On June 20, 2023, voice-generating platform ElevenLabs announced it had raised USD 19m in a Series A round. The startup, which launched in beta in late January 2023, offers text-to-speech (TTS) and voice cloning software. Co-founder and CEO Mati Staniszewski told TechCrunch that the funds will be used to continue building a research hub for voice AI and to launch a range of additional, vertical-specific products for the publishing, gaming, and entertainment spheres, among others.
Vertical-specific, synthetic, and multilingual voice generation is becoming a crowded field in language AI, with companies like Voiseed building products for very specific use cases such as gaming.
Nat Friedman, Daniel Gross, and Andreessen Horowitz co-led the funding round, along with participation from Credo Ventures, Concept Ventures, Creator Ventures, and SV Angel.
The roster of individual participants reads like a who’s-who in tech: Instagram co-founder Mike Krieger, Oculus VR co-founder Brendan Iribe, Ubiquity6 co-founder Anjney Midha, Deepmind and Inflection co-founder Mustafa Suleyman, Runway co-founder Siqi Chen, Inkitt co-founder Ali Albazaz, Reface co-founder Dima Shvets, Perplexity AI co-founder Aravind Srinivas, Vercel founder Guillermo Rauch, and O’Reilly Media founder Tim O’Reilly.

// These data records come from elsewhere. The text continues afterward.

(* ===== verification/Selection.v ===== *)
(** * Selection: the backend probing loops of [router.rs]

[select_backend] walks the Maglev table from the flow's slot and remembers the
indices it tried in a 32-bit mask; the header and query variants remember them in
a [HashSet].  Both are shown to return the first acceptable backend among the
probed slots. *)

From S2P Require Import Prelude Common Maglev.

#[local] Open Scope Z_scope.
#[local] Open Scope rauta_scope.

Section loops.
Context (backends : list Backend) (table : list Z) (ok : Backend → bool) (flow_hash : Z).

Definition lookup_at (attempt : Z) : outcome Z :=
  maglev_lookup_compact (wrap 64 (flow_hash + wrap 64 attempt)) table.

(** The loop of [select_backend]; [ok] is the health and draining test. *)
Fixpoint mask_loop (attempts : list Z) (tried_mask : Z) (tried_count : nat) : outcome (option Backend) :=
  match attempts with
  | [] => Ret None
  | attempt :: attempts =>
      backend_idx <-! lookup_at attempt ;;
      let bit := Z.shiftl 1 (Z.land backend_idx 31) in
      if negb (Z.land tried_mask bit =? 0) then mask_loop attempts tried_mask tried_count
      else
        let tried_mask := Z.lor tried_mask bit in
        let tried_count := S tried_count in
        match backends !! Z.to_nat backend_idx with
        | None => Ret None
        | Some backend =>
            if negb (ok backend) then
              if (tried_count =? length backends)%nat then Ret None
              else mask_loop attempts tried_mask tried_count
            else Ret (Some backend)
        end
  end.

(** The loop of the header and query variants. *)
Fixpoint set_loop (attempts : list Z) (tried_indices : gset Z) : outcome (option Backend) :=
  match attempts with
  | [] => Ret None
  | attempt :: attempts =>
      backend_idx <-! lookup_at attempt ;;
      if bool_decide (backend_idx ∈ tried_indices) then set_loop attempts tried_indices
      else
        let tried_indices := {[backend_idx]} ∪ tried_indices in
        match backends !! Z.to_nat backend_idx with
        | None => Ret None
        | Some backend =>
            if negb (ok backend) then
              if (size tried_indices =? length backends)%nat then Ret None
              else set_loop attempts tried_indices
            else Ret (Some backend)
        end
  end.

Definition attempts : list Z := seqZ 0 (Z.of_nat (length backends) * 10).

Definition select_mask : outcome (option Backend) := mask_loop attempts 0 0.
Definition select_set : outcome (option Backend) := set_loop attempts ∅.

(** *** Specification *)
Definition probe (attempt : Z) : option Backend :=
  match lookup_at attempt with
  | Ret i => backends !! Z.to_nat i
  | Panic => None
  end.

(** The first acceptable backend in the order of the probes. *)
Definition first_ok (attempts : list Z) : option Backend :=
  head (filter (λ b, ok b = true) (omap probe attempts)).

(** *** Proof *)
Context (Htable : compact_ok backends table) (Hmax : Z.of_nat (length backends) <= MAX_BACKENDS).

Lemma lookup_at_ok attempt :
  ∃ i b, lookup_at attempt = Ret i ∧ 0 <= i < Z.of_nat (length backends) ∧
    backends !! Z.to_nat i = Some b ∧ probe attempt = Some b.
Proof.
  destruct (compact_ok_lookup backends table (wrap 64 (flow_hash + wrap 64 attempt)) Htable) as (i & Hi & Hr).
  destruct (lookup_lt_is_Some_2 backends (Z.to_nat i)) as [b Hb]; [lia|].
  exists i, b. unfold probe, lookup_at. rewrite Hi. done.
Qed.

(** The indices tried so far are in range and none of them is acceptable. *)
Definition tried_ok (T : gset Z) : Prop :=
  ∀ i, i ∈ T → 0 <= i < Z.of_nat (length backends) ∧
    ∃ b, backends !! Z.to_nat i = Some b ∧ ok b = false.

Lemma tried_ok_add T i b :
  tried_ok T → 0 <= i < Z.of_nat (length backends) → backends !! Z.to_nat i = Some b → ok b = false →
  tried_ok ({[i]} ∪ T).
Proof. intros HT ??? j [->%elem_of_singleton|Hj]%elem_of_union; eauto. Qed.

(** When as many indices were tried as there are backends, none is acceptable. *)
Lemma tried_all T as_ : tried_ok T → size T = length backends → first_ok as_ = None.
Proof.
  intros HT Hsz.
  assert (T = list_to_set (seqZ 0 (Z.of_nat (length backends)))) as ->.
  { apply set_subseteq_size_eq.
    - intros i Hi. apply elem_of_list_to_set, elem_of_seqZ. destruct (HT i Hi). lia.
    - rewrite size_list_to_set, length_seqZ by apply NoDup_seqZ. lia. }
  unfold first_ok. induction as_ as [|a as_ IH]; [done|]. cbn [omap list_omap].
  destruct (lookup_at_ok a) as (i & b & _ & Hi & Hb & ->).
  rewrite filter_cons, decide_False; [done|].
  destruct (HT i) as (_ & b' & Hb' & Hno); [apply elem_of_list_to_set, elem_of_seqZ; lia|]. congruence.
Qed.

(** A backend that was tried already does not change the answer. *)
Lemma first_ok_skip a as_ i T :
  tried_ok T → i ∈ T → lookup_at a = Ret i → first_ok (a :: as_) = first_ok as_.
Proof.
  intros HT Hi Ha. unfold first_ok. cbn [omap list_omap]. unfold probe at 1. rewrite Ha.
  destruct (HT i Hi) as (_ & b & -> & Hno). rewrite filter_cons, decide_False by congruence. done.
Qed.

Lemma first_ok_cons a as_ b :
  probe a = Some b → first_ok (a :: as_) = if ok b then Some b else first_ok as_.
Proof.
  intros Hp. unfold first_ok. cbn [omap list_omap]. rewrite Hp, filter_cons.
  destruct (ok b) eqn:E; [by rewrite decide_True|by rewrite decide_False].
Qed.

Lemma set_loop_first as_ : ∀ T, tried_ok T → set_loop as_ T = Ret (first_ok as_).
Proof.
  induction as_ as [|a as_ IH]; intros T HT; [done|]. cbn [set_loop].
  destruct (lookup_at_ok a) as (i & b & Hi & Hr & Hb & Hp). rewrite Hi. cbn [obind].
  case_bool_decide as Hin.
  - rewrite IH by done. by rewrite (first_ok_skip a as_ i T).
  - rewrite Hb, (first_ok_cons a as_ b Hp). destruct (ok b) eqn:Eb; [done|]. cbn [negb].
    pose proof (tried_ok_add T i b HT Hr Hb Eb) as HT'.
    destruct (Nat.eqb_spec (size ({[i]} ∪ T)) (length backends)) as [E|E]; [|by apply IH].
    by rewrite (tried_all _ as_ HT' E).
Qed.

(** The mask is the set of tried indices. *)
Definition mask_of (m : Z) (T : gset Z) : Prop := ∀ i, 0 <= i < 32 → Z.testbit m i = bool_decide (i ∈ T).

Lemma land_bit m i : 0 <= i → (Z.land m (Z.shiftl 1 i) =? 0) = negb (Z.testbit m i).
Proof.
  intros Hi. destruct (Z.testbit m i) eqn:E; cbn [negb].
  - apply Z.eqb_neq. intros E0. assert (Z.testbit (Z.land m (Z.shiftl 1 i)) i = false) as Hb by (by rewrite E0, Z.bits_0).
    rewrite Z.land_spec, E, Z.shiftl_spec, Z.sub_diag in Hb by done. done.
  - apply Z.eqb_eq, Z.bits_inj'. intros j Hj. rewrite Z.land_spec, Z.shiftl_spec, Z.bits_0 by done.
    destruct (Z.eq_dec j i) as [->|Hne]; [by rewrite E|].
    change 1 with (2 ^ 0). rewrite Z.pow2_bits_false, andb_false_r by lia. done.
Qed.

Lemma mask_of_add m T i : 0 <= i < 32 → mask_of m T → mask_of (Z.lor m (Z.shiftl 1 i)) ({[i]} ∪ T).
Proof.
  intros Hi HM j Hj. rewrite Z.lor_spec, HM, Z.shiftl_spec by lia. change 1 with (2 ^ 0).
  destruct (Z.eq_dec j i) as [->|Hne].
  - rewrite Z.sub_diag, Z.pow2_bits_true by lia. rewrite orb_true_r. symmetry. apply bool_decide_eq_true. set_solver.
  - rewrite Z.pow2_bits_false, orb_false_r by lia. apply bool_decide_ext. set_solver.
Qed.

Lemma mask_loop_first as_ : ∀ m T,
  tried_ok T → mask_of m T → mask_loop as_ m (size T) = Ret (first_ok as_).
Proof.
  unfold MAX_BACKENDS in Hmax.
  induction as_ as [|a as_ IH]; intros m T HT HM; [done|]. cbn [mask_loop].
  destruct (lookup_at_ok a) as (i & b & Hi & Hr & Hb & Hp). rewrite Hi. cbn [obind].
  assert (Z.land i 31 = i) as ->.
  { change 31 with (Z.ones 5). rewrite land_ones_wrap by lia. apply wrap_small. unfold in_width. lia. }
  rewrite land_bit, negb_involutive, HM by lia. case_bool_decide as Hin.
  - rewrite (IH m T) by done. by rewrite (first_ok_skip a as_ i T).
  - rewrite Hb, (first_ok_cons a as_ b Hp). destruct (ok b) eqn:Eb; [done|]. cbn [negb].
    pose proof (tried_ok_add T i b HT Hr Hb Eb) as HT'.
    assert (S (size T) = size ({[i]} ∪ T)) as -> by (rewrite size_union, size_singleton; [done|set_solver]).
    destruct (Nat.eqb_spec (size ({[i]} ∪ T)) (length backends)) as [E|E].
    + by rewrite (tried_all _ as_ HT' E).
    + apply IH; [done|]. by apply mask_of_add; [lia|].
Qed.

Lemma tried_ok_empty : tried_ok ∅.
Proof. intros i Hi. by apply elem_of_empty in Hi. Qed.

Lemma mask_of_empty : mask_of 0 ∅.
Proof. intros i _. rewrite Z.bits_0. symmetry. by apply bool_decide_eq_false. Qed.

Lemma select_mask_first : select_mask = Ret (first_ok attempts).
Proof. apply (mask_loop_first attempts 0 ∅ tried_ok_empty mask_of_empty). Qed.

Lemma select_set_first : select_set = Ret (first_ok attempts).
Proof. apply (set_loop_first attempts ∅ tried_ok_empty). Qed.
End loops.

(** ** Properties of the first acceptable backend *)
Lemma first_ok_sound backends table ok flow as_ b :
  first_ok backends table ok flow as_ = Some b → b ∈ backends ∧ ok b = true.
Proof.
  unfold first_ok. intros H%head_Some_elem_of. apply list_elem_of_filter in H as [Hok H].
  split; [|done]. apply list_elem_of_omap in H as (a & _ & Ha). unfold probe in Ha.
  destruct (lookup_at table flow a); [|done]. by eapply list_elem_of_lookup_2.
Qed.

(** It is the first in the order of the probes: no earlier one has an acceptable backend. *)
Lemma first_ok_first backends table ok flow (n : Z) b : ∀ from,
  first_ok backends table ok flow (seqZ from n) = Some b →
  ∃ attempt, from <= attempt < from + n ∧ probe backends table flow attempt = Some b ∧ ok b = true ∧
    ∀ earlier b', from <= earlier < attempt → probe backends table flow earlier = Some b' → ok b' = false.
Proof.
  destruct (Z.le_gt_cases n 0) as [Hn|Hn]; [intros from; by rewrite seqZ_nil by lia|].
  pattern n. apply natlike_ind with (x := n); [intros from; by rewrite seqZ_nil by lia| |lia]. clear n Hn.
  intros n Hn IH from. rewrite seqZ_cons, Z.pred_succ by lia. unfold first_ok. cbn [omap list_omap].
  destruct (probe backends table flow from) as [b0|] eqn:E0.
  - rewrite filter_cons. case_decide as Hok.
    + intros [= ->]. exists from. split_and!; [lia|lia|done|done|]. intros e b' He. lia.
    + intros (a & Ha & Hp & Hb & Hf)%(IH (Z.succ from)). exists a. split_and!; [lia|lia|done|done|]. intros e b' He Hp'.
      destruct (decide (e = from)) as [->|]; [|by apply (Hf e); [lia|]]. rewrite E0 in Hp'. injection Hp' as <-. by destruct (ok b0).
  - intros (a & Ha & Hp & Hb & Hf)%(IH (Z.succ from)). exists a. split_and!; [lia|lia|done|done|]. intros e b' He Hp'.
    destruct (decide (e = from)) as [->|]; [congruence|]. by apply (Hf e); [lia|].
Qed.

Lemma first_ok_None backends table ok flow as_ a b :
  first_ok backends table ok flow as_ = None → a ∈ as_ → probe backends table flow a = Some b → ok b = false.
Proof.
  unfold first_ok. intros E Ha Hp. destruct (ok b) eqn:Eb; [|done]. exfalso.
  assert (b ∈ filter (λ b, ok b = true) (omap (probe backends table flow) as_)) as Hin.
  { apply list_elem_of_filter. split; [done|]. apply list_elem_of_omap. eauto. }
  destruct (filter _ _); [by apply not_elem_of_nil in Hin|done].
Qed.

(** ** Equivalence of the two loops *)

(** The zero-allocation bit-mask loop and the [HashSet] loop compute the same
function: for every route of at most 32 backends with its Maglev table, every
acceptance test and every flow hash, both return the first acceptable backend in
probe order and neither panics. *)
Theorem mask_loop_equals_set_loop bs table ok flow :
  compact_ok bs table → Z.of_nat (length bs) <= MAX_BACKENDS →
  select_mask bs table ok flow = select_set bs table ok flow ∧
  select_mask bs table ok flow = Ret (first_ok bs table ok flow (attempts bs)).
Proof.
  intros Hok Hmax. rewrite select_mask_first, select_set_first by done. done.
Qed.

(** ** Witness *)
Definition sample_backends : list Backend := [from_ipv4 (mk_ipv4 10 0 0 1) 80 100; from_ipv4 (mk_ipv4 10 0 0 2) 80 100].

(** A table that alternates between two backends. *)
Definition even_table : list Z := (λ i, i mod 2) <$> seqZ 0 COMPACT_MAGLEV_SIZE.

Lemma even_table_ok : compact_ok sample_backends even_table.
Proof.
  split; [unfold even_table; by rewrite length_fmap, length_seqZ|].
  apply Forall_fmap, Forall_forall. intros i _. apply (Z.mod_pos_bound i 2). lia.
Qed.

Lemma mask_loop_equals_set_loop_witness :
  let ok b := bool_decide (ip b = [10; 0; 0; 2] ++ replicate 12 0) in
  select_mask sample_backends even_table ok 7 = select_set sample_backends even_table ok 7 ∧
  select_mask sample_backends even_table ok 7 =
    Ret (first_ok sample_backends even_table ok 7 (attempts sample_backends)).
Proof.
  apply (mask_loop_equals_set_loop sample_backends even_table); [exact even_table_ok|vm_compute; discriminate].
Defined.
Definition error_to_string (e : ProxyError) : string :=
  match e with
  | TimeoutError m | BackendError m | FilterError m => m
  | BodyTooLarge size max =>
      "Request body too large: " +:+ show_Z size +:+ " bytes (max " +:+ show_Z max +:+ ")"
  end.

Definition is_body_too_large (e : ProxyError) : bool :=
  match e with BodyTooLarge _ _ => true | _ => false end.

(** ** Workers *)
Record WorkerSelector : Type := mk_selector { counter : Z; num_workers : Z }.

Definition selector_new (num_workers : Z) : WorkerSelector := mk_selector 0 num_workers.

(** [fetch_add] wraps; the remainder by zero panics. *)
Definition select_worker (s : WorkerSelector) : outcome (Z * WorkerSelector) :=
  if num_workers s =? 0 then Panic
  else Ret (counter s mod num_workers s, mk_selector (wrap 64 (counter s + 1)) (num_workers s)).

Definition status_to_str (status : Z) : string :=
  if bool_decide (status ∈ [200; 201; 204; 301; 302; 304; 400; 401; 403; 404; 500; 502; 503; 504])
  then show_Z status else "other".

Definition method_of (name : string) : HttpMethod :=
  if String.eqb name "GET" then GET else if String.eqb name "POST" then POST
  else if String.eqb name "PUT" then PUT else if String.eqb name "DELETE" then DELETE
  else if String.eqb name "HEAD" then HEAD else if String.eqb name "OPTIONS" then OPTIONS
  else if String.eqb name "PATCH" then PATCH else GET.

(** ** Retries *)

(** [is_hop_by_hop_header] of the forwarder. *)
Definition is_hop_by_hop_header (name : string) : bool :=
  existsb (eq_ignore_ascii_case name)
    ["connection"; "keep-alive"; "proxy-authenticate"; "proxy-authorization"; "te"; "trailer";
     "transfer-encoding"; "upgrade"].

(** The request a retry sends: its body is empty. *)
Record RetryRequest : Type := mk_retry_request {
  rr_method : string;
  rr_uri : string;
  rr_headers : list (string * string)
}.

Definition keeps_header (name : string) : bool :=
  negb (String.eqb name "host") && negb (String.eqb name "content-length") &&
  negb (String.eqb name "content-type") && negb (String.eqb name "content-encoding") &&
  negb (is_hop_by_hop_header name).

Definition retry_request (method : HttpMethod) (path : string) (b : Backend)
    (original_headers : list (string * string)) : RetryRequest :=
  mk_retry_request (match method with HEAD => "HEAD" | _ => "GET" end)
    ("http://" +:+ backend_to_string b +:+ path)
    (filter (λ p, keeps_header p.1 = true) original_headers ++ [("host", backend_to_string b)]).

(** What happens outside the program: the outcome of [forward_to_backend], whether
it exceeds the overall timeout, whether the request builder accepts a retry, and
what the client gets when it sends one (counted from one). *)
Record Network (Resp : Type) : Type := mk_network {
  forward_to_backend : result Resp ProxyError;
  exceeds : bool;
  build_error : RetryRequest → option string;
  client_request : RetryRequest → nat → result Resp string
}.
Arguments mk_network {Resp} _ _ _ _.
Arguments forward_to_backend {Resp} _.
Arguments exceeds {Resp} _.
Arguments build_error {Resp} _ _.
Arguments client_request {Resp} _ _ _.

Section retry.
Context {Resp : Type} (status_of : Resp → Z).

Abbreviation attempt_result := (result Resp ProxyError).

Definition should_retry (c : RetryConfig) (r : attempt_result) : bool :=
  match r with
  | Ok resp => should_retry_status c (status_of resp)
  | Err _ => retry_on_connection_error c
  end.

(** The first attempt under the overall timeout. *)
Definition execute_without_retry (overall_timeout : option Z) (net : Network Resp) : attempt_result :=
  match overall_timeout with
  | Some d =>
      if exceeds net
      then Err (TimeoutError ("Request exceeded " +:+ show_Z (as_millis d) +:+ "ms overall timeout"))
      else forward_to_backend net
  | None => forward_to_backend net
  end.

Definition retry_failed (r : result Resp string) : attempt_result :=
  match r with
  | Ok resp => Ok resp
  | Err e => Err (BackendError ("Retry request failed: " +:+ e))
  end.

(** The [while] loop: [attempt] counts from one; the result, and the backoff
delays slept. *)
Fixpoint retry_loop (c : RetryConfig) (net : Network Resp) (req : RetryRequest) (attempt remaining : nat)
    (last_result : attempt_result) : attempt_result * list Z :=
  match remaining with
  | O => (last_result, [])
  | S remaining =>
      let backoff_delay := calculate_delay c (Z.of_nat attempt - 1) in
      match build_error net req with
      | Some e => (Err (BackendError ("Failed to build retry request: " +:+ e)), [backoff_delay])
      | None =>
          let retry_result := retry_failed (client_request net req attempt) in
          if should_retry c retry_result
          then let '(r, ds) := retry_loop c net req (S attempt) remaining retry_result in (r, backoff_delay :: ds)
          else (retry_result, [backoff_delay])
      end
  end.

Definition execute_with_retry (c : RetryConfig) (overall_timeout : option Z) (req : RetryRequest)
    (net : Network Resp) : attempt_result * list Z :=
  let max_attempts := wrap 32 (max_retries c + 1) in
  let first_result := execute_without_retry overall_timeout net in
  if negb (should_retry c first_result) || (max_attempts <=? 1) then (first_result, [])
  else retry_loop c net req 1 (Z.to_nat (max_attempts - 1)) first_result.

Definition execute_request_with_retry (method : HttpMethod) (timeout : option Timeout) (retry : option RetryConfig)
    (req : RetryRequest) (net : Network Resp) : attempt_result * list Z :=
  let overall_request_timeout := timeout ≫= request_timeout in
  match bool_decide (method = GET ∨ method = HEAD), retry with
  | true, Some c => execute_with_retry c overall_request_timeout req net
  | _, _ => (execute_without_retry overall_request_timeout net, [])
  end.

(** *** Specification of the retries *)

(** The result of the [i]-th attempt. *)
Definition seen (overall : option Z) (req : RetryRequest) (net : Network Resp) (i : nat) : attempt_result :=
  match i, build_error net req with
  | O, _ => execute_without_retry overall net
  | _, Some e => Err (BackendError ("Failed to build retry request: " +:+ e))
  | _, None => retry_failed (client_request net req i)
  end.

(** An attempt after which another may follow: its result is to be retried, and it
is not a retry that could not be built. *)
Definition goes_on (c : RetryConfig) (overall : option Z) (req : RetryRequest) (net : Network Resp) (i : nat) : bool :=
  should_retry c (seen overall req net i) &&
  ((i =? 0)%nat || bool_decide (build_error net req = None)).

(** The index of the attempt whose result is final: the first after which no other
may follow among [i..i + remaining], or the last. *)
Fixpoint final_attempt (on : nat → bool) (i remaining : nat) : nat :=
  match remaining with
  | O => i
  | S remaining => if on i then final_attempt on (S i) remaining else i
  end.

Definition delays (c : RetryConfig) (i k : nat) : list Z :=
  (λ j, calculate_delay c (Z.of_nat j)) <$> seq i (k - i).

Lemma final_attempt_range on : ∀ n i, (i <= final_attempt on i n <= i + n)%nat.
Proof.
  induction n as [|n IH]; intros i; cbn [final_attempt]; [lia|].
  destruct (on i); [|lia]. specialize (IH (S i)). lia.
Qed.

Lemma final_attempt_spec on : ∀ n i,
  (∀ j, (i <= j < final_attempt on i n)%nat → on j = true) ∧
  (final_attempt on i n = (i + n)%nat ∨ on (final_attempt on i n) = false).
Proof.
  induction n as [|n IH]; intros i; cbn [final_attempt]; [split; [lia|left; lia]|].
  destruct (on i) eqn:E; [|split; [lia|by right]].
  destruct (IH (S i)) as [G1 G2]. split; [|destruct G2; [left; lia|by right]].
  intros j Hj. destruct (decide (j = i)) as [->|Hne]; [done|]. apply G1. lia.
Qed.

Lemma final_attempt_stop on n i : on i = false → final_attempt on i n = i.
Proof. intros E. destruct n; cbn [final_attempt]; by rewrite ?E. Qed.

Lemma retry_loop_spec c overall req net n : ∀ i,
  goes_on c overall req net i = true →
  let k := final_attempt (goes_on c overall req net) i n in
  retry_loop c net req (S i) n (seen overall req net i) = (seen overall req net k, delays c i k).
Proof.
  induction n as [|n IH]; intros i Hi; cbn [retry_loop final_attempt].
  { unfold delays. by rewrite Nat.sub_diag. }
  rewrite Hi. replace (Z.of_nat (S i) - 1) with (Z.of_nat i) by lia.
  assert (seen overall req net (S i) = match build_error net req with
    | Some e => Err (BackendError ("Failed to build retry request: " +:+ e))
    | None => retry_failed (client_request net req (S i)) end) as Hs by done.
  assert (delays c i (S i) = [calculate_delay c (Z.of_nat i)]) as Hd
    by (unfold delays; by replace (S i - i)%nat with 1%nat by lia).
  assert (goes_on c overall req net (S i) =
    should_retry c (seen overall req net (S i)) && bool_decide (build_error net req = None)) as Hg by done.
  destruct (build_error net req) as [e|].
  - rewrite final_attempt_stop, Hs, Hd; [done|]. rewrite Hg. by rewrite andb_false_r.
  - rewrite <- Hs. rewrite bool_decide_true, andb_true_r in Hg by done.
    rewrite <- Hg. destruct (goes_on c overall req net (S i)) eqn:E.
    + rewrite (IH (S i) E). f_equal. unfold delays.
      pose proof (final_attempt_range (goes_on c overall req net) n (S i)).
      by replace (final_attempt (goes_on c overall req net) (S i) n - i)%nat
        with (S (final_attempt (goes_on c overall req net) (S i) n - S i)) by lia.
    + by rewrite final_attempt_stop, Hd.
Qed.

Lemma execute_with_retry_final c overall req net :
  0 <= max_retries c < 2 ^ 32 - 1 →
  let k := final_attempt (goes_on c overall req net) 0 (Z.to_nat (max_retries c)) in
  execute_with_retry c overall req net = (seen overall req net k, delays c 0 k).
Proof.
  intros Hm. unfold execute_with_retry. rewrite wrap_small by (unfold in_width; lia).
  change (execute_without_retry overall net) with (seen overall req net 0).
  assert (goes_on c overall req net 0 = should_retry c (seen overall req net 0)) as Hg
    by (unfold goes_on; by rewrite andb_true_r).
  rewrite <- Hg. destruct (goes_on c overall req net 0) eqn:Hs; cbn [negb orb].
  - destruct (_ <=? 1) eqn:E; zbool.
    + replace (Z.to_nat (max_retries c)) with 0%nat by lia. done.
    + replace (max_retries c + 1 - 1) with (max_retries c) by lia. by apply retry_loop_spec.
  - by rewrite final_attempt_stop.
Qed.
End retry.

Lemma delays_bound c i k :
  (i <= k)%nat → foldr Z.add 0 (delays c i k) <= Z.of_nat (k - i) * max_delay c.
Proof.
  intros Hik. unfold delays. generalize (k - i)%nat as n. clear Hik. intros n. revert i.
  induction n as [|n IH]; intros i; cbn [seq fmap list_fmap foldr]; [lia|]. specialize (IH (S i)).
  assert (calculate_delay c (Z.of_nat i) <= max_delay c) by (unfold calculate_delay; lia). lia.
Qed.

(** C20: retries of a GET or HEAD.  For every behaviour of the network, the result
is that of the first attempt that is not to be retried (or that is a retry that
could not be built), or of the last one allowed; there are at most
[max_retries + 1] attempts, the delays slept before the retries are those of the
backoff in order, and together they do not exceed [max_retries * max_delay]. *)
Theorem retry_correct {Resp} (status_of : Resp → Z) c overall req net :
  retry_wf c → max_retries c < 2 ^ 32 - 1 →
  let on := goes_on status_of c overall req net in
  let max := Z.to_nat (max_retries c) in
  ∃ k, (k <= max)%nat ∧
    execute_with_retry status_of c overall req net = (seen overall req net k, delays c 0 k) ∧
    (∀ j, (j < k)%nat → on j = true) ∧
    (k = max ∨ on k = false) ∧
    foldr Z.add 0 (delays c 0 k) <= max_retries c * max_delay c.
Proof.
  intros (Hb & Hd & Hm) Hlt on max. exists (final_attempt on 0 max).
  pose proof (final_attempt_range on max 0) as Hr. destruct (final_attempt_spec on max 0) as [G1 G2].
  split; [lia|]. split; [apply execute_with_retry_final; lia|]. split; [intros j Hj; apply G1; lia|].
  split; [done|]. pose proof (delays_bound c 0 (final_attempt on 0 max) ltac:(lia)). rewrite Nat.sub_0_r in *.
  assert (Z.of_nat (final_attempt on 0 max) <= max_retries c) by lia. nia.
Qed.

Lemma retry_correct_witness :
  let req := mk_retry_request "GET" "http://10.0.0.1:80/api" [] in
  let net : Network Z := mk_network (Ok 503) false (λ _, None) (λ _ i, Ok (if (i =? 2)%nat then 200 else 503)) in
  ∃ k, (k <= 3)%nat ∧
    execute_with_retry id retry_default None req net = (seen None req net k, delays retry_default 0 k) ∧
    (∀ j, (j < k)%nat → goes_on id retry_default None req net j = true) ∧
    (k = 3%nat ∨ goes_on id retry_default None req net k = false) ∧
    foldr Z.add 0 (delays retry_default 0 k) <= 3 * 1000000000.
Proof.
  intros req net. apply (retry_correct id retry_default None req net); [|reflexivity].
  repeat split; vm_compute; (discriminate || reflexivity).
Defined.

The scale of the funds raised is all the more impressive considering Staniszewski and now-CTO Piotr Dabkowski founded ElevenLabs a little over a year ago, in April 2022. Strategic investments from audiobook publisher Storytel and media platform TheSoul Publishing speak to ElevenLabs’ potential use cases.
TechCrunch reported that the company was valued at USD 99m post-money. In addition to the Series A round, ElevenLabs raised USD 2m in a pre-seed funding round led by Credo Ventures, with Concept Ventures and other individual investors also participating, bringing the total raised to date — and in less than six months — to USD 21m
According to ElevenLabs’ origin story, childhood friends Staniszewski, formerly of Palantir, and ex-Googler Dabkowski founded the company to create better voiceovers than those that accompanied the American films they grew up watching in Poland.
Logic and Emotions
“Our Text to Speech model is built to grasp the logic and emotions behind words. Instead of generating sentences one-by-one, it stays mindful of how each fragment ties to the surrounding context,” reads ElevenLabs’ beta webpage. “This zoomed-out perspective allows it to intonate longer fragments convincingly – and it works with any voice.”
On top of its “proprietary deep learning model,” Eleven Labs has built a speech synthesis tool, with which users can convert writing to professional-sounding audio. Eleven Multilingual currently supports English, Spanish, French, Hindi, Italian, German, Polish, and Portuguese, and the website states, somewhat mysteriously, that “new languages are to be added sequentially.”
ElevenLabs describes its other product, VoiceLab, as an “AI creative toolkit.” It includes a generative AI model to create synthetic speech as well as a voice cloning model that can learn “any speech profile from just a minute of audio.”
Later in 2023, ElevenLabs will introduce Publishers Projects, a workstation where users can create and edit long-form spoken content, from dialogue segments to full audiobooks.
Of course, ElevenLabs is far from the only company looking to capitalize on AI-powered voice tech. Competitors include Meta, whose AI branch introduced Voicebox, a new generative AI model for speech, on June 16, 2023.